## Source information
(** * Insurance document financial parser

    A shallow embedding of [insurance_parser.py] (class [InsuranceParser])
    and the properties of its extraction pipeline.

    Layout:
    - [PyStr]   : Python [str] values (sequences of code points) and the
                  string methods the parser calls;
    - [Re]      : the fragment of Python's [re] the parser's patterns use
                  (a backtracking matcher, [finditer], [search]);
    - [PyFloat] : [float] values (binary64) and the [float(str)] conversion;
    - the parser itself, function by function, under the source's names;
    - the verified properties. *)

From Stdlib Require Import List ZArith NArith Bool Lia Arith String Ascii.
From Stdlib Require Import Sorted.
From Stdlib Require Import Permutation.
From Stdlib Require Import Floats.
Import ListNotations.

Set Implicit Arguments.
Set Warnings "-inexact-float".


(* ================================================================== *)
(** ** Python strings *)

Module PyStr.

(** A character is a Unicode code point; a [str] is a sequence of them. *)
Definition char := N.
Definition str := list char.

Definition char_eqb (a b : char) : bool := N.eqb a b.

Fixpoint eqb (a b : str) : bool :=
  match a, b with
  | [], [] => true
  | x :: a', y :: b' => char_eqb x y && eqb a' b'
  | _, _ => false
  end.

(** Literals are written as in the source file, which is UTF-8 encoded:
    [utf8] decodes the bytes of a Rocq string into code points. *)
Fixpoint utf8 (bs : list N) : str :=
  match bs with
  | [] => []
  | b0 :: t =>
      if (b0 <? 128)%N then b0 :: utf8 t
      else if (b0 <? 224)%N then
        match t with
        | b1 :: t' => ((b0 - 192) * 64 + (b1 - 128))%N :: utf8 t'
        | _ => []
        end
      else if (b0 <? 240)%N then
        match t with
        | b1 :: b2 :: t' =>
            ((b0 - 224) * 4096 + (b1 - 128) * 64 + (b2 - 128))%N :: utf8 t'
        | _ => []
        end
      else
        match t with
        | b1 :: b2 :: b3 :: t' =>
            ((b0 - 240) * 262144 + (b1 - 128) * 4096
             + (b2 - 128) * 64 + (b3 - 128))%N :: utf8 t'
        | _ => []
        end
  end.

Definition lit (s : string) : str :=
  utf8 (map N_of_ascii (list_ascii_of_string s)).

(** [needle in hay] *)
Fixpoint startswith (needle hay : str) : bool :=
  match needle, hay with
  | [], _ => true
  | _ :: _, [] => false
  | x :: n', y :: h' => char_eqb x y && startswith n' h'
  end.

Fixpoint contains (needle hay : str) : bool :=
  startswith needle hay
  || match hay with
     | [] => false
     | _ :: h' => contains needle h'
     end.

(** [str.isspace] on one character (Unicode 14, as CPython 3.11 ships it);
    it is also what [\s] matches and what [strip] removes. *)
Definition isspace (c : char) : bool :=
  ((9 <=? c) && (c <=? 13) || (28 <=? c) && (c <=? 32)
   || (c =? 133) || (c =? 160) || (c =? 5760)
   || (8192 <=? c) && (c <=? 8202)
   || (c =? 8232) || (c =? 8233) || (c =? 8239) || (c =? 8287)
   || (c =? 12288))%N.
(** X22.  The step check fails only at a drop between cells with step
    value 0.0.  It probes the submaps around the candidates of its window
    of 2.5 cell sizes, the cells with step value 0.0 that are higher than
    the query cell by more than the critical step height, or, when there
    is no candidate, the submap around the query cell itself.  When it
    has to search (no cached verdict) and returns false, then for one of
    the cells it probed, the submap could not be retrieved or holds a
    cell with step value 0.0 that lies lower than the probed cell by more
    than the critical step height. *)
Theorem step_fails_only_at_a_drop (self self' : TraversabilityMap)
    (indexStep : Index) :
  let m := traversabilityMap_ self in
  let window :=
    CircleIterator m (getPosition m indexStep) ((5 # 2) * resolution_ m)%Q in
  isValid m indexStep "step_footprint" = Some false →
  checkForStep self indexStep = Some (false, self') →
  ∃ index,
    ((index = indexStep
      ∧ ∀ cell, cell ∈ window → ¬ stepCandidate self indexStep cell)
     ∨ (index ∈ window ∧ stepCandidate self indexStep index))
    ∧ dropAround self index.
Proof.
  intros m window Hvalid. rewrite checkForStep_memo. unfold memoCheck. fold m.
  destruct (at_ m stepType_ indexStep) as [v|]; [|done]. cbn beta iota zeta.
  destruct (feqb v zero); [|done]. rewrite Hvalid. cbn beta iota zeta.
  destruct (stepSearch self indexStep) as [[]|] eqn:Hsearch; [| |done];
    cbn beta iota zeta.
  2: { destruct (setAt m "step_footprint" indexStep one); done. }
  intros _. unfold stepSearch in Hsearch. fold m in Hsearch.
  destruct (at_ m "elevation" indexStep) as [height|] eqn:Hheight; [|done].
  cbn beta iota zeta in Hsearch. fold window in Hsearch.
  destruct (stepCandidates m (criticalStepHeight_ self) height window)
    as [indices|] eqn:Hcandidates; [|done].
  cbn beta iota zeta in Hsearch.
  apply stepIndicesLoop_true in Hsearch as (index & Hin & Hdrop).
  exists index. split; [|done].
  pose proof (λ cell, stepCandidates_elem m (criticalStepHeight_ self) height
                        window indices cell Hcandidates) as Helem.
  destruct indices as [|first indices].
  - apply elem_of_cons in Hin as [->|Hin]; [|by apply elem_of_nil in Hin].
    left. split; [done|]. intros cell Hcell (h & e & s & Hh & He & Hhigh & Hs & Hz).
    fold m in Hh, He, Hs. rewrite Hheight in Hh. injection Hh as <-.
    assert (cell ∈ []) as Hnil; [|by apply elem_of_nil in Hnil].
    apply (Helem cell). split; [done|]. by exists e, s.
  - right. apply (Helem index) in Hin as [Hin (e & s & He & Hhigh & Hs & Hz)].
    split; [done|]. by exists height, e, s.
Qed.

End Step.

(** ** The polygonal footprint of a single pose *)

(** X23.  A polygonal-footprint path of one pose, without the inclination
    check, is the polygon query over the footprint moved to that pose:
    the check returns true; when the query returns true the result is
    safe, with the score of the query and the area of the polygon;
    otherwise the result is the default one, not safe with
    traversability 0.0 and area 0.0.  The object is the one the query
    leaves. *)
Theorem single_pose_path_is_polygon_query {G : GridMapCore}
    (lengthPath0 : nat → double) (self : TraversabilityMap)
    (path : FootprintPath) (result : TraversabilityResult)
    (publishPolygons : bool) (pose : Pose) :
  traversabilityMapInitialized_ self = true →
  checkRobotInclination_ self = false →
  poses path = [pose] →
  footprint path ≠ [] →
  let polygon := map (transformVertex pose) (footprint path) in
  checkFootprintPath lengthPath0 self path result publishPolygons
  = (λ q, mkPathResult true
            (if returned q
             then mkTraversabilityResult true (traversabilityOut q)
                    (getArea polygon)
             else mkTraversabilityResult false zero zero)
            (selfOut q))
    <$> isTraversablePolygon self polygon (compute_untraversable_polygon path) [].
Proof.
  intros Hinit Hincl Hposes Hfoot polygon.
  unfold checkFootprintPath, checkPolygonalFootprintPath.
  rewrite Hinit, Hposes. cbn [negb length Nat.eqb].
  assert (Nat.eqb (length (footprint path)) 0 = false) as ->.
  { destruct (footprint path); [done|reflexivity]. }
  cbn [polygonalLoop]. unfold polygonalBody.
  cbn [polygonalStart polygon2 polygonalEnd polygonalSelf polygonalResult
       polygonalUntraversablePolygon Nat.eqb Nat.ltb Nat.leb andb].
  rewrite andb_false_r, Hincl. cbn [negb]. fold polygon.
  destruct (isTraversablePolygon self polygon _ []) as [q|]; [|done].
  cbn [fmap option_fmap option_map]. by destruct (returned q).
Qed.

(** * The further properties on the strip *)

(** X1 on [discObject]: the check of cell 1, which fails, is repeated on
    the object that it left. *)
Lemma isTraversableForFilters_repeats_witness :
  isTraversableForFilters (G := Strip.core) Inputs.slopeChecked (0, 1)
  = Some (false, Inputs.slopeChecked).
Proof.
  apply (isTraversableForFilters_repeats (G := Strip.core) Examples.discObject).
  vm_compute. reflexivity.
Defined.

(** X2 on [discObject]: the disc query that meets cell 1. *)
Lemma queries_write_caches_only_witness :
  onlyCachesWritten Examples.discObject (selfOut Inputs.discQuery).
Proof.
  apply (proj1 (queries_write_caches_only (G := Strip.core) Examples.discObject
                  Examples.discCenter (Fin 3) zero [] false [])).
  vm_compute. reflexivity.
Defined.

(** X3 on [pathObject]: the check of [straightPath]. *)
Lemma paths_write_caches_only_witness :
  onlyCachesWritten Examples.pathObject (pathSelfOut Inputs.straightChecked).
Proof.
  apply (proj1 (paths_write_caches_only (G := Strip.core) (λ _, zero)
                  Examples.pathObject Examples.straightPath Examples.emptyResult
                  false zero zero)).
  vm_compute. reflexivity.
Defined.


(** X5 on [pathObject]: the polygon over the cells 5 to 7. *)
Lemma polygon_query_on_clear_terrain_witness :
  queryOutcome (isTraversablePolygon (G := Strip.core) Examples.pathObject
                  Inputs.clearPolygon false [])
  = Some (true, Fin (1 # 2)).
Proof.
  rewrite (polygon_query_on_clear_terrain (G := Strip.core) Examples.pathObject
             Inputs.clearPolygon false []).
  - vm_compute. reflexivity.
  - vm_compute. by eexists.
  - apply list.Forall_forall. vm_compute.
    repeat constructor; try (eexists; split; reflexivity); discriminate.
Defined.

(** X6 on [discObject]: with [radiusMin] 0.0 the disc of radius 3 around
    cell 3 is obstructed by cell 1. *)
Lemma disc_query_obstructed_witness :
  ∃ q,
    isTraversable (G := Strip.core) Examples.discObject Examples.discCenter
      (Fin 3) false zero = Some q
    ∧ returned q = false
    ∧ at_ (traversabilityMap_ (selfOut q)) "traversability_footprint" (0, 3)
      = Some zero.
Proof.
  destruct (disc_query_obstructed (G := Strip.core) Examples.discObject
              Examples.discCenter (Fin 3) false zero) as [Hreturns Hfalse].
  - vm_compute. reflexivity.
  - vm_compute. reflexivity.
  - exists (take 3 (Strip.spiral Examples.discGrid Examples.discCenter (Fin 3))),
      (0, 1), (Fin 2),
      (drop 4 (Strip.spiral Examples.discGrid Examples.discCenter (Fin 3))),
      (mkSpiralState 3 (Fin 3) zero true false [] Examples.discObject),
      Inputs.slopeChecked.
    repeat split; try (vm_compute; reflexivity). left. reflexivity.
  - destruct (Hreturns eq_refl) as [q Hq]. exists q. split; [exact Hq|].
    exact (Hfalse q Hq).
Defined.

(** X7 on [discObject]: the polygon over the cells 0 to 3 stops at
    cell 1, with the score of cell 0 as the sum. *)
Lemma polygon_query_obstructed_witness :
  isTraversablePolygon (G := Strip.core) Examples.discObject Inputs.blockedPolygon
    false []
  = Some (mkQueryResult false (polygonSum Inputs.polygonState) []
            Inputs.slopeChecked).
Proof.
  apply (polygon_query_obstructed (G := Strip.core) Examples.discObject
           Inputs.blockedPolygon false [] [(0, 0)] [(0, 2); (0, 3)] (0, 1)
           Inputs.polygonState Inputs.slopeChecked);
    try (vm_compute; reflexivity).
Defined.

(** X8 on [pathObject]: of the five cells of the line from cell 4 to
    cell 0, the discs around the cells 4 and 0 are queried. *)
Lemma line_samples_every_fourth_witness :
  everyFourth (Strip.line (0, 4) (0, 0)) = [(0, 4); (0, 0)]
  ∧ checkCircularFootprintPath (G := Strip.core) (λ _, zero)
      Examples.pathObject Examples.shortPath false
    = segmentResult
      <$> lineLoop (G := Strip.core) (Fin (1 # 4)) (Fin (3 # 20)) false false
            (mkLineState true NaN zero 0 [] [] Examples.pathObject)
            [(0, 4); (0, 0)]
  ∧ pathOutcome (checkCircularFootprintPath (G := Strip.core) (λ _, zero)
                   Examples.pathObject Examples.shortPath false)
    = Some (true, Fin 1, zero).
Proof.
  split; [vm_compute; reflexivity|]. split; [|vm_compute; reflexivity].
  exact (proj2 (line_samples_every_fourth (G := Strip.core) (λ _, zero)
                  Examples.pathObject Examples.shortPath false
                  (Examples.poseAt 0) (Examples.poseAt 4)) eq_refl eq_refl).
Defined.

(** X9 on [pathObject]: the check of a path of one pose. *)
Lemma checkFootprintPath_return_value_witness :
  checked Inputs.singlePoseChecked = true
  ∧ result_area (resultOut Inputs.singlePoseChecked) = zero.
Proof.
  destruct (checkFootprintPath_return_value (G := Strip.core) (λ _, zero)
              Examples.pathObject Examples.singlePosePath Examples.emptyResult
              false Inputs.singlePoseChecked) as (Hchecked & _ & Harea).
  - vm_compute. reflexivity.
  - split; [exact Hchecked|]. by apply Harea.
Defined.

(** X10 on [pathObject]: the path of one pose at cell 6 is the disc query
    around cell 6 with the radii 1/4 + 3/20 and 1/4. *)
Lemma single_pose_path_is_disc_query_witness :
  pathOutcome (checkFootprintPath (G := Strip.core) (λ _, zero)
                 Examples.pathObject Examples.singlePosePath
                 Examples.emptyResult false)
  = Some (true, Fin (1 # 2), zero)
  ∧ queryOutcome (isTraversable (G := Strip.core) Examples.pathObject (6, 0)%Q
                    (Fin (2 # 5)) false (Fin (1 # 4)))
    = Some (true, Fin (1 # 2)).
Proof.
  rewrite (single_pose_path_is_disc_query (G := Strip.core) (λ _, zero)
             Examples.pathObject Examples.singlePosePath Examples.emptyResult
             false (Examples.poseAt 6)); try reflexivity.
  split; vm_compute; reflexivity.
Defined.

## Your assignment
The required output is the exact run of lines from the beginning of the records to the line with "- the verified properties. *)", that line included.

## Problem solution
(** * Insurance document financial parser

    A shallow embedding of [insurance_parser.py] (class [InsuranceParser])
    and the properties of its extraction pipeline.

    Layout:
    - [PyStr]   : Python [str] values (sequences of code points) and the
                  string methods the parser calls;
    - [Re]      : the fragment of Python's [re] the parser's patterns use
                  (a backtracking matcher, [finditer], [search]);
    - [PyFloat] : [float] values (binary64) and the [float(str)] conversion;
    - the parser itself, function by function, under the source's names;
    - the verified properties. *)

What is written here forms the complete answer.